Source: China’s Market Value Insights (市值风云)
A pivotal battle in 2026.
Author | beyond
Editor | Xiao Bai
Have you ever paid attention to a sub-sector within the new energy industry chain—a lithium battery separator? It’s like a battery’s “separation wall.” It needs to block internal short circuits between the positive and negative electrodes, while also allowing lithium ions to pass through smoothly; it’s far from low-tech.
And in this space, China has a global leader—Enjie Co., Ltd. (002812.SZ, the company).
The company hasn’t had an easy time in the past two years. In 2024, the industry price war drove prices to “below-cost” levels, and even leading players posted losses. But in the second half of 2025, the story suddenly reversed: supply and demand tightened, prices rose, the industry started to catch its breath, and Enjie’s performance also turned from loss to profit in 2025.
Today, let’s talk about this company: how did it manage to get through the winter? Can 2026 bring a truly meaningful turnaround?

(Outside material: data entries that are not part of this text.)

(** The requests on an engine that no published snapshot has seen. *)
Definition unseen (s : Sched) (u : string) : list Outstanding :=
  List.filter (fun o => is_some (reservation_id (ou_lease o)) && bool_decide (worker_url (ou_lease o) = Some u)
                        && (seen_at (sc_seen s) u <? ou_revision o)%Z) (sc_out s).

Record sched_ok (s : Sched) : Prop := {
  so_books : _reservations (sc_reb s) = booked (sc_seen s) (sc_out s);
  so_ids : books_ok (sc_reb s);
  so_leases : Forall (fun o => is_some (reservation_id (ou_lease o)) = is_some (worker_url (ou_lease o))) (sc_out s);
  so_seen : forall u, (seen_at (sc_seen s) u <= _scoring_revision (sc_reb s))%Z;
  so_polls : Forall (fun p => (po_boundary p <= _scoring_revision (sc_reb s))%Z) (sc_polls s) }.

(** What an operation that leaves the books alone preserves. *)
Definition same_books (r r' : EngineRebalancer) : Prop :=
  _reservations r' = _reservations r /\ _next_reservation_id r' = _next_reservation_id r /\
  _scoring_revision r' = _scoring_revision r.

Lemma same_books_trans r1 r2 r3 : same_books r1 r2 -> same_books r2 r3 -> same_books r1 r3.
Proof using. intros (E1 & E2 & E3) (F1 & F2 & F3). split_and!; congruence. Qed.

Lemma same_books_ok r r' : same_books r r' -> books_ok r -> books_ok r'.
Proof using. intros (E1 & E2 & E3) [A B C]. split; by rewrite ?E1, ?E2, ?E3. Qed.
(* ===== verification/SchedulerExamples.v ===== *)
(** * The rebalancing scheduler at work

    Two engines that share a cache: a session starts on one, and moves to the other once
    its engine is crowded.  The theorems of the scheduler, applied to that run. *)

From S2P Require Import Prelude.
From S2P Require Import PyFloat.
From S2P Require Import PyVal.
From S2P Require Import Greedy.
From S2P Require Import SchedulerState.
From S2P Require Import Calibration.
From S2P Require Import Deployment.
From S2P Require Import Rebalancer.
From S2P Require Import Scheduler.

Local Open Scope string_scope.
Local Open Scope list_scope.
Local Open Scope py_scope.

#[local] Instance w_sched_text : PyText := {| py_repr := fun _ => ""; py_parse_float := fun _ => None |}.

Definition ws_config : EngineRebalancingConfig :=
  {| enabled := true; load_poll_interval_ms := 100; load_snapshot_poll_interval_ms := 100; metrics_stale_ms := 5000;
     history_size := 8; min_load_improvement_ratio := fdiv (f_of_Z 1) (f_of_Z 10) |}.

Definition ws_deployment (node u version : string) : EngineDeploymentInfo :=
  {| ed_node_id := node; ed_worker_url := u; ed_model_id := "m"; ed_weight_version := "1";
     ed_sglang_version := version; ed_tp_size := 1; ed_pp_size := 1; ed_dp_size := 1; ed_kv_dtype := "bfloat16";
     ed_state_dtype := "bfloat16"; ed_page_size := 1; ed_swa_window_size := None; ed_mamba_backend := "";
     ed_mamba_track_interval := None; ed_hicache_args := []; ed_mooncake_args := []; ed_cache_fingerprint := "fp";
     ed_mooncake_protocol := "tcp"; ed_shared_l3 := true; ed_host_staging := false; ed_gpudirect := false |}.

Definition ws_calibrator : TransferCalibrator :=
  {| _results := [("n1", "n2", "mooncake_tcp", 64%Z,
                   {| elapsed_seconds_p75 := f_of_Z 1; bandwidth_bytes_per_second_p25 := f_of_Z 64; payload_bytes := 64;
                      sample_count := 8; measured_at := f_of_Z 1 |})];
     _result_plan_fingerprints := []; _errors := []; cal_state := READY; state_reason := ""; cal_state_since := f_of_Z 1;
     active_plan_fingerprint := None |}.

Definition ws_model : option (list (string * pyval)) :=
  Some [("num_hidden_layers", PInt 2); ("hidden_size", PInt 8); ("num_attention_heads", PInt 2)].

Definition ws_load (running : Z) (now : float) : _LoadFetchResult :=
  {| lf_status := "ok"; lf_duration := f_of_Z 0;
     lf_load := Some {| el_healthy := true; el_metrics_timestamp := now; el_running := running; el_queued := 0;
                        el_active_tokens := (running * 100)%Z; el_token_capacity := 1000; el_request_capacity := 10;
                        el_token_usage := f_of_Z 0; el_snapshot_generation := 0; el_fetch_status := "ok";
                        el_fetch_duration := f_of_Z 0 |} |}.

Definition ws_inspected (node u version : string) : Inspected :=
  {| in_url := u; in_deployment := Some (ws_deployment node u version); in_checked := true |}.

Definition ws_polls (a b : Z) (now : float) : list sched_event :=
  [SPollBegin "http://a"; SPollBegin "http://b"; SPollEnd 0 (ws_load a now) now now; SPollEnd 0 (ws_load b now) now now].

Definition ws_refresh (version : string) : sched_event :=
  SRefresh ["http://a"; "http://b"] [ws_inspected "n1" "http://a" "0.5.16"; ws_inspected "n2" "http://b" version]
    (f_of_Z 1) (f_of_Z 1).

(** The session's first step runs on [http://a], which then fills up. *)
Definition ws_events : list sched_event :=
  ws_refresh "0.5.16" :: ws_polls 0 9 (f_of_Z 2)
  ++ [SRegister "s"; SAcquire "s" [1; 2; 3]%Z (Some "1") true (f_of_Z 2); SComplete 0 [1; 2; 3; 4]%Z true]
  ++ ws_polls 9 0 (f_of_Z 3).

Abbreviation ws_run := (sched_run (fun _ => None) None [] [] [] true ws_calibrator ws_config (fun l => l) ws_model).
Abbreviation ws_acquire := (acquire (fun _ => None) None [] [] [] true ws_calibrator ws_config).

Definition ws_state : EngineRebalancer := sc_reb (ws_run ws_events).

Lemma ws_nodup : NoDup (dkeys (eb_deployments ws_state)).
Proof. apply (bool_decide_unpack _). vm_compute. exact I. Qed.

Lemma ws_granted : exists r' lease,
  ws_acquire ws_state "s" [1; 2; 3; 4; 5; 6]%Z (Some "1") true (f_of_Z 3) = (r', Ok lease) /\
  worker_url lease = Some "http://b".
Proof. eexists _, _. split; [vm_compute; reflexivity|reflexivity]. Qed.

Lemma ws_owner : let v := step_view ws_config ws_state "s" (Some "1") (f_of_Z 3) in
  sv_source v = Some "http://a" /\ sv_healthy_owner v = true.
Proof. split; vm_compute; reflexivity. Qed.


(** A session nobody registered is refused. *)
Lemma ws_refused : exists r', ws_acquire ws_state "t" [1; 2; 3]%Z (Some "1") true (f_of_Z 3)
  = (r', Raise (RuntimeError "session context is not registered or was discarded: ")).
Proof. eexists. vm_compute. reflexivity. Qed.

Lemma ws_books : books_ok ws_state.
Proof. split; apply (bool_decide_unpack _); vm_compute; exact I. Qed.

Lemma acquire_atomic_witness :
  exists r', ws_acquire ws_state "t" [1; 2; 3]%Z (Some "1") true (f_of_Z 3)
    = (r', Raise (RuntimeError "session context is not registered or was discarded: ")) /\
  r' = (if _stopping ws_state then ws_state
        else set_decisions ws_state (_next_load_decision_id ws_state + 1)
         (match trace_check ws_state with
          | Ok _ => record_trace ws_config (_load_decision_history ws_state) (failed_trace (_next_load_decision_id ws_state) "t")
          | Raise _ => _load_decision_history ws_state
          end)).
Proof.
  destruct ws_refused as (r' & E).
  exact (ex_intro _ r' (conj E (acquire_atomic (fun _ => None) None [] [] [] true ws_calibrator ws_config ws_state "t"
    [1; 2; 3]%Z (Some "1") true (f_of_Z 3) _ r' ws_books E))).
Defined.

(** Two leases are out, one granted before the last published poll was sent. *)
Definition ws_more : list sched_event :=
  ws_events ++ [SAcquire "s" [1; 2; 3; 4; 5; 6]%Z (Some "1") true (f_of_Z 3); SPollBegin "http://b";
                SRegister "t"; SAcquire "t" [7; 8]%Z (Some "1") true (f_of_Z 3);
                SPollEnd 0 (ws_load 1 (f_of_Z 4)) (f_of_Z 4) (f_of_Z 4)].

Lemma scheduling_load_exact_witness :
  let s := ws_run ws_more in
  length (sc_out s) = 2 /\ _live_scoring_totals (sc_reb s) "http://b" = (1%Z, 2%Z) /\
  (_reservations (sc_reb s) = booked (sc_seen s) (sc_out s) /\ NoDup (map fst (_reservations (sc_reb s))) /\
  _live_scoring_totals (sc_reb s) "http://b"
  = (Z.of_nat (length (unseen s "http://b")), sum_z (map ou_tokens (unseen s "http://b")))).
Proof.
  assert (L : length (sc_out (ws_run ws_more)) = 2) by (vm_compute; reflexivity).
  assert (T : _live_scoring_totals (sc_reb (ws_run ws_more)) "http://b" = (1%Z, 2%Z)) by (vm_compute; reflexivity).
  exact (conj L (conj T (scheduling_load_exact (fun _ => None) None [] [] [] true ws_calibrator ws_config (fun l => l)
    ws_model ws_more "http://b" eq_refl))).
Defined.

(** A step that finished on an engine the scheduler has excluded meanwhile raises after
    the owner is set: the session keeps the tokens and fingerprint of the step before, and
    the request is not counted. *)
Lemma complete_half_done config r lease tokens u s : enabled config = true ->
  worker_url lease = Some u -> dget (eb_deployments r) u = None ->
  dget (eb_sessions r) (rd_session_id (decision lease)) = Some s ->
  exists r', complete config r lease tokens true = (r', Raise (KeyError u)) /\
    dget (eb_sessions r') (rd_session_id (decision lease))
    = Some {| owner_worker_url := Some u; ss_fingerprint := ss_fingerprint s;
              previous_committed_tokens := previous_committed_tokens s |} /\
    _online_request_count r' = _online_request_count r.
Proof.
  intros En U D S. unfold complete. rewrite En, U. cbn [negb].
  assert (Rs : eb_sessions (_release_reservation r (reservation_id lease)) = eb_sessions r) by (by destruct (reservation_id lease)).
  assert (Rd : eb_deployments (_release_reservation r (reservation_id lease)) = eb_deployments r) by (by destruct (reservation_id lease)).
  rewrite Rs, Rd, S, D. eexists. split; [reflexivity|]. split; [apply dget_dset_eq|].
  by destruct (reservation_id lease).
Qed.

(** [http://b] is found to run an old version while it answers. *)
Example ws_half_done :
  let s := ws_run (ws_events ++ [SAcquire "s" [1; 2; 3; 4; 5; 6]%Z (Some "1") true (f_of_Z 3); ws_refresh "0.5.10"]) in
  exists o r', sc_out s = [o] /\ complete ws_config (sc_reb s) (ou_lease o) [1; 2; 3; 4; 5; 6; 7]%Z true
    = (r', Raise (KeyError "http://b")) /\
    dget (eb_sessions r') "s" = Some {| owner_worker_url := Some "http://b"; ss_fingerprint := Some "fp";
                                        previous_committed_tokens := [1; 2; 3; 4]%Z |}.
Proof. eexists _, _. split; [vm_compute; reflexivity|]. split; [vm_compute; reflexivity|vm_compute; reflexivity]. Qed.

Industry backdrop: from “price wars” to “a brief chance to catch our breath”
First, let’s look at the big picture. In 2025, the lithium battery separator industry experienced a dramatic turnaround. In the first half, it was still fighting a price war—prices of 9μm (micron) wet-process separators were pushed down to almost no profit, and even top-tier companies couldn’t hold out. But in the second half, things suddenly changed.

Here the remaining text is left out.